* [YOUR INSTRUCTIONS]: Your output should be the full listing, unchanged.

.....

(* ===== verification/Rings.v ===== *)
(** Privilege: a process other than the kernel's own only ever runs with the
    user segments of the descriptor table, in ring 3. *)
From S2P Require Import Prelude Arch Pid Sync Frames Elf Stack Heap Vm Context Resource Data Process Manager.
From S2P Require Import Syscall Scheduler KernelExample RoundRobin Lifecycle Fork Dispatch Reachable Effects Spaces Apic Segments.
From stdpp Require Import strings relations.
#[local] Open Scope Z_scope.

Section Rings.
Context `{Profile} `{X86_64} {PT Q UA : Type} `{Mapper PT} `{ArrayQueue Q} `{UserAllocator UA}.
Context (PHYSICAL_OFFSET : option Z) (cpuid : nat) (selector : Z * Z) (clock_nanos : Z).
Context (Layout_of : list Z → Z * Z).
#[local] Abbreviation St := (Kernel PT Q).
#[local] Abbreviation Sys := (Kernel PT Q * UA)%type.
#[local] Abbreviation wf := (wf cpuid).
#[local] Abbreviation running := (running cpuid).
#[local] Abbreviation segments := Context.segments.
(** Waiting first and exiting first are the same to the parent.  If [w] waits
    for [c], which is ready, and [c] exits after any number of timer interrupts,
    then [w] goes on with the exit code in [rax] and otherwise the registers
    it called [wait_pid] with; if [c] exits first and [w] calls [wait_pid] after
    any number of timer interrupts, it goes on at once with the very same
    registers. *)
Theorem exit_wait_either_order w c ret ctx cs (k : St) :
  wf k → w ≠ c →
  (∀ pw pc ctx1 k1 outs k2 ctx2 ctx3 k3,
     running k = Some w → lookup_proc k w = Some pw → lookup_proc k c = Some pc → exit_code (inner pc) = None →
     is_ready k c = true → c ∉ waiters k c →
     wait_pid cpuid c ctx k = Done (ctx1, k1) → timer cpuid cs k1 = Done (outs, k2) → running k2 = Some c →
     process_exit PHYSICAL_OFFSET cpuid ret ctx2 k2 = Done (ctx3, k3) →
     wf k3 ∧ goes_on_with k3 ctx3 w (Context.set_rax (as_usize ret) ctx)) ∧
  (∀ pc ctx2 ctx3 k1 outs k2,
     running k = Some c → lookup_proc k c = Some pc → c ∉ waiters k c →
     process_exit PHYSICAL_OFFSET cpuid ret ctx2 k = Done (ctx3, k1) → running k1 ≠ Some c →
     timer cpuid cs k1 = Done (outs, k2) → running k2 = Some w →
     wait_pid cpuid c ctx k2 = Done (Context.set_rax (as_usize ret) ctx, k2)).
Proof.
  intros Hwf Hne. split.
  - intros pw pc ctx1 k1 outs k2 ctx2 ctx3 k3 Hr Hl Hc Hcode Hrd Hself Hw Ht Hr2 Hx.
    assert (Hex : exit_status k c = None) by (unfold exit_status; by rewrite Hc).
    destruct (waiting_keeps _ _ _ _ _ _ _ _ _ _ Hwf Hr Hl Hne Hex Hrd Hw Ht) as (Hwf2 & Hl2 & _ & Hwt & _).
    split; [by eapply process_exit_wf|]. eapply (exit_wakes w c); try done.
    + rewrite Hwt. naive_solver.
    + rewrite Hwt. by left.
  - intros pc ctx2 ctx3 k1 outs k2 Hr Hc Hself Hx Hr1 Ht Hr2.
    destruct (exit_recorded _ _ _ _ _ _ _ _ _ Hwf Hr Hself Hx Hr1 Ht) as [Hwf2 Hex].
    by eapply wait_pid_exited.
Qed.

End Exit.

.....

* [RESPONSE BOX]:
(* ===== verification/Rings.v ===== *)
(** Privilege: a process other than the kernel's own only ever runs with the
    user segments of the descriptor table, in ring 3. *)
From S2P Require Import Prelude Arch Pid Sync Frames Elf Stack Heap Vm Context Resource Data Process Manager.
From S2P Require Import Syscall Scheduler KernelExample RoundRobin Lifecycle Fork Dispatch Reachable Effects Spaces Apic Segments.
From stdpp Require Import strings relations.
#[local] Open Scope Z_scope.

Section Rings.
Context `{Profile} `{X86_64} {PT Q UA : Type} `{Mapper PT} `{ArrayQueue Q} `{UserAllocator UA}.
Context (PHYSICAL_OFFSET : option Z) (cpuid : nat) (selector : Z * Z) (clock_nanos : Z).
Context (Layout_of : list Z → Z * Z).
#[local] Abbreviation St := (Kernel PT Q).
#[local] Abbreviation Sys := (Kernel PT Q * UA)%type.
#[local] Abbreviation wf := (wf cpuid).
#[local] Abbreviation running := (running cpuid).
#[local] Abbreviation segments := Context.segments.
(** Waiting first and exiting first are the same to the parent.  If [w] waits
    for [c], which is ready, and [c] exits after any number of timer interrupts,
    then [w] goes on with the exit code in [rax] and otherwise the registers
    it called [wait_pid] with; if [c] exits first and [w] calls [wait_pid] after
    any number of timer interrupts, it goes on at once with the very same
    registers. *)
Theorem exit_wait_either_order w c ret ctx cs (k : St) :
  wf k → w ≠ c →
  (∀ pw pc ctx1 k1 outs k2 ctx2 ctx3 k3,
     running k = Some w → lookup_proc k w = Some pw → lookup_proc k c = Some pc → exit_code (inner pc) = None →
     is_ready k c = true → c ∉ waiters k c →
     wait_pid cpuid c ctx k = Done (ctx1, k1) → timer cpuid cs k1 = Done (outs, k2) → running k2 = Some c →
     process_exit PHYSICAL_OFFSET cpuid ret ctx2 k2 = Done (ctx3, k3) →
     wf k3 ∧ goes_on_with k3 ctx3 w (Context.set_rax (as_usize ret) ctx)) ∧
  (∀ pc ctx2 ctx3 k1 outs k2,
     running k = Some c → lookup_proc k c = Some pc → c ∉ waiters k c →
     process_exit PHYSICAL_OFFSET cpuid ret ctx2 k = Done (ctx3, k1) → running k1 ≠ Some c →
     timer cpuid cs k1 = Done (outs, k2) → running k2 = Some w →
     wait_pid cpuid c ctx k2 = Done (Context.set_rax (as_usize ret) ctx, k2)).
Proof.
  intros Hwf Hne. split.
  - intros pw pc ctx1 k1 outs k2 ctx2 ctx3 k3 Hr Hl Hc Hcode Hrd Hself Hw Ht Hr2 Hx.
    assert (Hex : exit_status k c = None) by (unfold exit_status; by rewrite Hc).
    destruct (waiting_keeps _ _ _ _ _ _ _ _ _ _ Hwf Hr Hl Hne Hex Hrd Hw Ht) as (Hwf2 & Hl2 & _ & Hwt & _).
    split; [by eapply process_exit_wf|]. eapply (exit_wakes w c); try done.
    + rewrite Hwt. naive_solver.
    + rewrite Hwt. by left.
  - intros pc ctx2 ctx3 k1 outs k2 Hr Hc Hself Hx Hr1 Ht Hr2.
    destruct (exit_recorded _ _ _ _ _ _ _ _ _ Hwf Hr Hself Hx Hr1 Ht) as [Hwf2 Hex].
    by eapply wait_pid_exited.
Qed.

End Exit.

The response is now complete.